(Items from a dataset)
▬▬▬
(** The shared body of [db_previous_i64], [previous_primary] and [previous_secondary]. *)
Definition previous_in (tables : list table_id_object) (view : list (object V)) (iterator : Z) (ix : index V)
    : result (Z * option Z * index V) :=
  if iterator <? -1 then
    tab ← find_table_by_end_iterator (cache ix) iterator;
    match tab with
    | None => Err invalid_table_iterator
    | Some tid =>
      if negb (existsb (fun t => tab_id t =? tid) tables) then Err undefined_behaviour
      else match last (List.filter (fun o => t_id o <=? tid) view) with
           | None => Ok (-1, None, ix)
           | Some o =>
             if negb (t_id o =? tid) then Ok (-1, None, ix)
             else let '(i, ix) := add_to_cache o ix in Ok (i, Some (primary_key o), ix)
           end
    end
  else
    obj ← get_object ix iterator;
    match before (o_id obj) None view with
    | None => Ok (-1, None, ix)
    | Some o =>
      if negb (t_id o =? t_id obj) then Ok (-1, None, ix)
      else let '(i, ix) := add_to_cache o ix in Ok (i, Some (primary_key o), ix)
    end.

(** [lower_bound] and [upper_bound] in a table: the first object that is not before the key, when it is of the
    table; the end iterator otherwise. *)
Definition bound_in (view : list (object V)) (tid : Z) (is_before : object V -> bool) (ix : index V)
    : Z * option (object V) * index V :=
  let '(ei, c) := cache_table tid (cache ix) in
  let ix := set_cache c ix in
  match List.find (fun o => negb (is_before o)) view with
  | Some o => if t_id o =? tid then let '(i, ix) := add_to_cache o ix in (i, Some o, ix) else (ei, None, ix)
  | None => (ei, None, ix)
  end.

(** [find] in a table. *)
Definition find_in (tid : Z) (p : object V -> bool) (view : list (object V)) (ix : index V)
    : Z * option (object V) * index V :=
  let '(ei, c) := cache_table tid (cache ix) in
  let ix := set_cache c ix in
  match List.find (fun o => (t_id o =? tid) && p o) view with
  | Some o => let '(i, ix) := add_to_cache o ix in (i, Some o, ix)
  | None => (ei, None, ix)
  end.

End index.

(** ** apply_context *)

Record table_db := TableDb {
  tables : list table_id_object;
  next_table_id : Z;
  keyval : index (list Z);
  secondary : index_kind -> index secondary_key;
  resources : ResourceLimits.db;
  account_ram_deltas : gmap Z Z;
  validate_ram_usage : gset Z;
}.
▬▬▬
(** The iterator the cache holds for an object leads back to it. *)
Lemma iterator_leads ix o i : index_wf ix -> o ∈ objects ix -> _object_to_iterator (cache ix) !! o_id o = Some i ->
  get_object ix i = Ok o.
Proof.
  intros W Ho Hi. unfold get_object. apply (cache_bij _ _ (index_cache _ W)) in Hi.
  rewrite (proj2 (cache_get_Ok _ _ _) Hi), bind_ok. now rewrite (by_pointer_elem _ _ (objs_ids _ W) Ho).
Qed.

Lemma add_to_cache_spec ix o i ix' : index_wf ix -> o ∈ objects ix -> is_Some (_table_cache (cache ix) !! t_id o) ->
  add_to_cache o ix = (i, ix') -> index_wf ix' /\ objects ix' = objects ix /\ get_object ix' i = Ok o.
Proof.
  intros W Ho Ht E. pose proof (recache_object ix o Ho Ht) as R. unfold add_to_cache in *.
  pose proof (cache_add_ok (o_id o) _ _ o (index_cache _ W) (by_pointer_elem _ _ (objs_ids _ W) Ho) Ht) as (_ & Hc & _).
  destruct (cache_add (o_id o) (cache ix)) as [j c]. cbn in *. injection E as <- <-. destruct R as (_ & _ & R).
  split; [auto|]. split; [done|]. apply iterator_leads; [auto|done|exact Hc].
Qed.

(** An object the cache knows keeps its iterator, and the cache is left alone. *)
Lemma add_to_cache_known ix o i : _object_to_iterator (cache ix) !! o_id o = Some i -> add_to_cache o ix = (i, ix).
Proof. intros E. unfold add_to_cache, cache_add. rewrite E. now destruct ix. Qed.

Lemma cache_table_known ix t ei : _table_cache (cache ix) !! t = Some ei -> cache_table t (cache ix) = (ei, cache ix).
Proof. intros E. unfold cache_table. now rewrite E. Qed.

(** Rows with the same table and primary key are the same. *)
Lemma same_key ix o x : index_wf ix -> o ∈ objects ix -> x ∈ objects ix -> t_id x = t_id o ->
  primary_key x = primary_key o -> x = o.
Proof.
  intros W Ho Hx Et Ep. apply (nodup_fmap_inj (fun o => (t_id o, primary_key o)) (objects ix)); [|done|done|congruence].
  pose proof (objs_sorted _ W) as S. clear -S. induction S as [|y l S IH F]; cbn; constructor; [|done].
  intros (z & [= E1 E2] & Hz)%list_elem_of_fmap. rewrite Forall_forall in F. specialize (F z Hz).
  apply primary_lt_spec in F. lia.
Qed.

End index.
▬▬▬
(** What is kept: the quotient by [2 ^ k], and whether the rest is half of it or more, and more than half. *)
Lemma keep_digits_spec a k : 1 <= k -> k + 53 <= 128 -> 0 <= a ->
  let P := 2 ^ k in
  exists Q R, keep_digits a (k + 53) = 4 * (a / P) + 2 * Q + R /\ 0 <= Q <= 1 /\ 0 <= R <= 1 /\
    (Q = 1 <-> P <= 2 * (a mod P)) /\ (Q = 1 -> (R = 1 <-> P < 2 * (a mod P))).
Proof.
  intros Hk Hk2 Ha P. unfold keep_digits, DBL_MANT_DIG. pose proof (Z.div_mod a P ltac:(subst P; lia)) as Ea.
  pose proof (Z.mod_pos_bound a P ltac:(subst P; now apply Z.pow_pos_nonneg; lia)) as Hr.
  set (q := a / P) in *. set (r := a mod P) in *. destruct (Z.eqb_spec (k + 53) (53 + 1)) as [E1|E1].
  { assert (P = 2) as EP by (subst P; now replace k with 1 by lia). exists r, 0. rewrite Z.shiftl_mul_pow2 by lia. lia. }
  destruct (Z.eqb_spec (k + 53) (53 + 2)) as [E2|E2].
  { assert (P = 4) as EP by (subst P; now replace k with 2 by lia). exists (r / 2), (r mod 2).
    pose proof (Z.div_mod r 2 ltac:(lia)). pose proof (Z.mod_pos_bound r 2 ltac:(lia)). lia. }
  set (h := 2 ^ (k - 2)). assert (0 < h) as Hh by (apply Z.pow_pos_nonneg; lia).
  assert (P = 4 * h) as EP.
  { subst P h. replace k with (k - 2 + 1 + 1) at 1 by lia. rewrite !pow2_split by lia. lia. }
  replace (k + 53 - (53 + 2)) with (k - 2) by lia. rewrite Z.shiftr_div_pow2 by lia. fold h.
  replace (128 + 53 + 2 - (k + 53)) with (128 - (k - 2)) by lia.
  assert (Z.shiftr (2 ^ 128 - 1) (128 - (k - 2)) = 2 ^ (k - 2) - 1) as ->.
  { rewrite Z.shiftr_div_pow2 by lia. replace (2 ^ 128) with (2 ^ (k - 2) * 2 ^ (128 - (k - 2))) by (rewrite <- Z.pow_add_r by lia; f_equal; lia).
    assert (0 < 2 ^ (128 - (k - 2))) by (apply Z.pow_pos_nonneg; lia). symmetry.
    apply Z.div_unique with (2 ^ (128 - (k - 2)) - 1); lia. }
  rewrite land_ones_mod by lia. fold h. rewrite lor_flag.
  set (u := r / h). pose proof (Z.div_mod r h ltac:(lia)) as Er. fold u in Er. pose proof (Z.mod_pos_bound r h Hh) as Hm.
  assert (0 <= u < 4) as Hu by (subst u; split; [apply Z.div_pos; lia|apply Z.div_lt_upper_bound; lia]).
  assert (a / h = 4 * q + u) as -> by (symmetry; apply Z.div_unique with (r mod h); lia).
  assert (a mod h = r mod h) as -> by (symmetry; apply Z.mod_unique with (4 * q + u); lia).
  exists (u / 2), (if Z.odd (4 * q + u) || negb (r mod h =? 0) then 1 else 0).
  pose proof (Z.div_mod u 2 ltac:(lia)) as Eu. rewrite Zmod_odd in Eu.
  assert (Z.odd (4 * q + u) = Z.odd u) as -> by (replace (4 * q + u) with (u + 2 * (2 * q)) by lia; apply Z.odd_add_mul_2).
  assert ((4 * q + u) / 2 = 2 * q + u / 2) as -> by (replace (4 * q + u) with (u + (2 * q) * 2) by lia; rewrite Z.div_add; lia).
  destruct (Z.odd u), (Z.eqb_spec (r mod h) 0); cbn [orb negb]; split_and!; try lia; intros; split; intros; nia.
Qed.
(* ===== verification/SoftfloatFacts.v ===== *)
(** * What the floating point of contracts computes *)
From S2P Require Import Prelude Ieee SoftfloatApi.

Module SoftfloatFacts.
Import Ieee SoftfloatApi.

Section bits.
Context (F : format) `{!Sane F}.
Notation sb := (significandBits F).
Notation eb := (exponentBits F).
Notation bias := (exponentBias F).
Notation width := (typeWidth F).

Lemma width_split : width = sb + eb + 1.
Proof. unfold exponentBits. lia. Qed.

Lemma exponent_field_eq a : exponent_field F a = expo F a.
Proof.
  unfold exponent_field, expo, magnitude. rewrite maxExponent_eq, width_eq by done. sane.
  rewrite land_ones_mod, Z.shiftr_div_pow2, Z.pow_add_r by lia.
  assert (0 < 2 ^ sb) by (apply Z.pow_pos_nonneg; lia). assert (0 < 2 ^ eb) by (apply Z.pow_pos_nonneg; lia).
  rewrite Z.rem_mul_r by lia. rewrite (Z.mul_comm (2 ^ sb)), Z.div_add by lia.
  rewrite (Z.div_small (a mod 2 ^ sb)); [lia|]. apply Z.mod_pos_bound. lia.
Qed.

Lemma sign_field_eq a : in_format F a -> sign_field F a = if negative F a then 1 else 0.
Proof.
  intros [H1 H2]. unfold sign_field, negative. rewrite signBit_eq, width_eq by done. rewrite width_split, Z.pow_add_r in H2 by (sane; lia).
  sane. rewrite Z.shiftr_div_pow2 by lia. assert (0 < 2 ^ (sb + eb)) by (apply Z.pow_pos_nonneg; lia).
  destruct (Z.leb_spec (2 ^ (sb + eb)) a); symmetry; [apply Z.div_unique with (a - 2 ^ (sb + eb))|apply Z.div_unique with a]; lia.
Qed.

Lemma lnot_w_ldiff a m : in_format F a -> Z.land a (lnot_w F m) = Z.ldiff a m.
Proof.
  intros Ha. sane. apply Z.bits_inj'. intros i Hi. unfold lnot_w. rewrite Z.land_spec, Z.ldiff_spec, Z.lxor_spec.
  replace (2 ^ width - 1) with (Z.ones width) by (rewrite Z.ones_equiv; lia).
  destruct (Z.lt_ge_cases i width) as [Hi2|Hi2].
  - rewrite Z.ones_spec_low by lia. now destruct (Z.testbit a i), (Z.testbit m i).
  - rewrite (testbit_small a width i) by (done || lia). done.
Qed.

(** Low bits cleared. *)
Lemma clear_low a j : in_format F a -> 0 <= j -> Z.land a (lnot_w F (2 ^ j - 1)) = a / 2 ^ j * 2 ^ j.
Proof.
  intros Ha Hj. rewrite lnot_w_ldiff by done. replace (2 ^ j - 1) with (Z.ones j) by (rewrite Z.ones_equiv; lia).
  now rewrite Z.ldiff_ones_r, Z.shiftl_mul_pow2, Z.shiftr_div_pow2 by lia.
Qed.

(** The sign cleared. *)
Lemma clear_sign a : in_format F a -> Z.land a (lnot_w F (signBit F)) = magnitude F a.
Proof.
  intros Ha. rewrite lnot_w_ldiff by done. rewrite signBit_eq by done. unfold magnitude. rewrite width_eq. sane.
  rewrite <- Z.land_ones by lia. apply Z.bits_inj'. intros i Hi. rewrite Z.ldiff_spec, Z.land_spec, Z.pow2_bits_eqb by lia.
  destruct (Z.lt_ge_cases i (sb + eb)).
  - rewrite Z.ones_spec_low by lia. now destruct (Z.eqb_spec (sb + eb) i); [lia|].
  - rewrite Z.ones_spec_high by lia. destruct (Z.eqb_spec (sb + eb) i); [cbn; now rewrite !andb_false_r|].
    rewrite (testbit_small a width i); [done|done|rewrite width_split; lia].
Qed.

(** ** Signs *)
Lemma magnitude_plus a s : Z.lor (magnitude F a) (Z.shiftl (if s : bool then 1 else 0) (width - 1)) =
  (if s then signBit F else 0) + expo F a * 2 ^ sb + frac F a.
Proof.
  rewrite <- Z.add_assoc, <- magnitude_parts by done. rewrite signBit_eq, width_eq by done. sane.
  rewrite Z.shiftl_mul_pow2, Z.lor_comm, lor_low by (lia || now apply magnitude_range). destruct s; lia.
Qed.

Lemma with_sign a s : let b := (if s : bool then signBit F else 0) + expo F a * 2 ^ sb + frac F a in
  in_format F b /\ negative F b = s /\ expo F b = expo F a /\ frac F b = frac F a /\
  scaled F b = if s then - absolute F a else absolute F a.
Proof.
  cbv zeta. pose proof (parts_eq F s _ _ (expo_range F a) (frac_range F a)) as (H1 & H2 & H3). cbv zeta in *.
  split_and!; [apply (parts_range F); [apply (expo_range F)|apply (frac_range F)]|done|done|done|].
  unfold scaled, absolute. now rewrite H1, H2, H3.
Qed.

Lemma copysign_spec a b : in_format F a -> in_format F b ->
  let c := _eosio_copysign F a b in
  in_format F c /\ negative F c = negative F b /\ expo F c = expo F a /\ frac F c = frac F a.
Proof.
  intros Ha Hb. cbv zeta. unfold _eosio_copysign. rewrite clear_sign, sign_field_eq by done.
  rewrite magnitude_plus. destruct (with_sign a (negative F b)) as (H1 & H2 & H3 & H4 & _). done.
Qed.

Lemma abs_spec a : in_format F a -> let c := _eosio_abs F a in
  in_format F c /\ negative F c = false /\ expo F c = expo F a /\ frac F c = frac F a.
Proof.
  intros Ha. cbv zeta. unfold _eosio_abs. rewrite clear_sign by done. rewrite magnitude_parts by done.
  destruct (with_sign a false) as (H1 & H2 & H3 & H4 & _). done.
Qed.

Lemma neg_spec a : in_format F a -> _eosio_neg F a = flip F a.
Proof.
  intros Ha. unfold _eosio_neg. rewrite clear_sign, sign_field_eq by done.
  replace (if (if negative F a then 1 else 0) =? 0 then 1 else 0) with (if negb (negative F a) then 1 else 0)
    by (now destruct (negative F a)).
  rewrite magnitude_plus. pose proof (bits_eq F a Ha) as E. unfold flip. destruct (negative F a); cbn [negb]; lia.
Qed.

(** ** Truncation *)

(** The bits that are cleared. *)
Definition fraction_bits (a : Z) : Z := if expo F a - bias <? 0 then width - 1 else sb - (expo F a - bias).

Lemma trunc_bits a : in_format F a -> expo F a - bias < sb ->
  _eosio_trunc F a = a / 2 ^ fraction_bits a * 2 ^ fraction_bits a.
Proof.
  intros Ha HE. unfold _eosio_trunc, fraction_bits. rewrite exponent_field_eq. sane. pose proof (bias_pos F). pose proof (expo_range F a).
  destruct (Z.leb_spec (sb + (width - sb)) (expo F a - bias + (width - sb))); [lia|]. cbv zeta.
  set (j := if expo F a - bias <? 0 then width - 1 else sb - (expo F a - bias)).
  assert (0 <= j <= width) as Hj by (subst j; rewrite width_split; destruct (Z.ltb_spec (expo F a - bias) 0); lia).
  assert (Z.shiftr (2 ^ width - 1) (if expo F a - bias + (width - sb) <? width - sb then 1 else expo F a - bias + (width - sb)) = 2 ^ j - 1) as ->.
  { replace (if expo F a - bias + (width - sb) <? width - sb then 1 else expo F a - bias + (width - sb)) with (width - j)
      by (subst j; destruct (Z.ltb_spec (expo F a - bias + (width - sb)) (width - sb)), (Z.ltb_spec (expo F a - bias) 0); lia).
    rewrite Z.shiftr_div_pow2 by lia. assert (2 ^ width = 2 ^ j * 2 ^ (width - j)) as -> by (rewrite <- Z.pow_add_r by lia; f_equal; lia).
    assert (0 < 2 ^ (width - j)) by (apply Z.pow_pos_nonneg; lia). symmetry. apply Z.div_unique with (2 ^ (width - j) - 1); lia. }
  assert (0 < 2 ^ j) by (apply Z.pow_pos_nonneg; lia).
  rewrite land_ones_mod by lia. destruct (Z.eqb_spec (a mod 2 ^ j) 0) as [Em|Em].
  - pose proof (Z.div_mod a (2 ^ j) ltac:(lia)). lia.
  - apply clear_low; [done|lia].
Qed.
▬▬▬
• ACTION ITEM: Scan the entries above for the line containing "assert (0 < 2 ^ sb)", and copy it and all lines after it exactly, down to and including the line containing "intros Ha Hj.".

• FINISHED TASK:
  assert (0 < 2 ^ sb) by (apply Z.pow_pos_nonneg; lia). assert (0 < 2 ^ eb) by (apply Z.pow_pos_nonneg; lia).
  rewrite Z.rem_mul_r by lia. rewrite (Z.mul_comm (2 ^ sb)), Z.div_add by lia.
  rewrite (Z.div_small (a mod 2 ^ sb)); [lia|]. apply Z.mod_pos_bound. lia.
Qed.

Lemma sign_field_eq a : in_format F a -> sign_field F a = if negative F a then 1 else 0.
Proof.
  intros [H1 H2]. unfold sign_field, negative. rewrite signBit_eq, width_eq by done. rewrite width_split, Z.pow_add_r in H2 by (sane; lia).
  sane. rewrite Z.shiftr_div_pow2 by lia. assert (0 < 2 ^ (sb + eb)) by (apply Z.pow_pos_nonneg; lia).
  destruct (Z.leb_spec (2 ^ (sb + eb)) a); symmetry; [apply Z.div_unique with (a - 2 ^ (sb + eb))|apply Z.div_unique with a]; lia.
Qed.

Lemma lnot_w_ldiff a m : in_format F a -> Z.land a (lnot_w F m) = Z.ldiff a m.
Proof.
  intros Ha. sane. apply Z.bits_inj'. intros i Hi. unfold lnot_w. rewrite Z.land_spec, Z.ldiff_spec, Z.lxor_spec.
  replace (2 ^ width - 1) with (Z.ones width) by (rewrite Z.ones_equiv; lia).
  destruct (Z.lt_ge_cases i width) as [Hi2|Hi2].
  - rewrite Z.ones_spec_low by lia. now destruct (Z.testbit a i), (Z.testbit m i).
  - rewrite (testbit_small a width i) by (done || lia). done.
Qed.

(** Low bits cleared. *)
Lemma clear_low a j : in_format F a -> 0 <= j -> Z.land a (lnot_w F (2 ^ j - 1)) = a / 2 ^ j * 2 ^ j.
Proof.
  intros Ha Hj. rewrite lnot_w_ldiff by done. replace (2 ^ j - 1) with (Z.ones j) by (rewrite Z.ones_equiv; lia).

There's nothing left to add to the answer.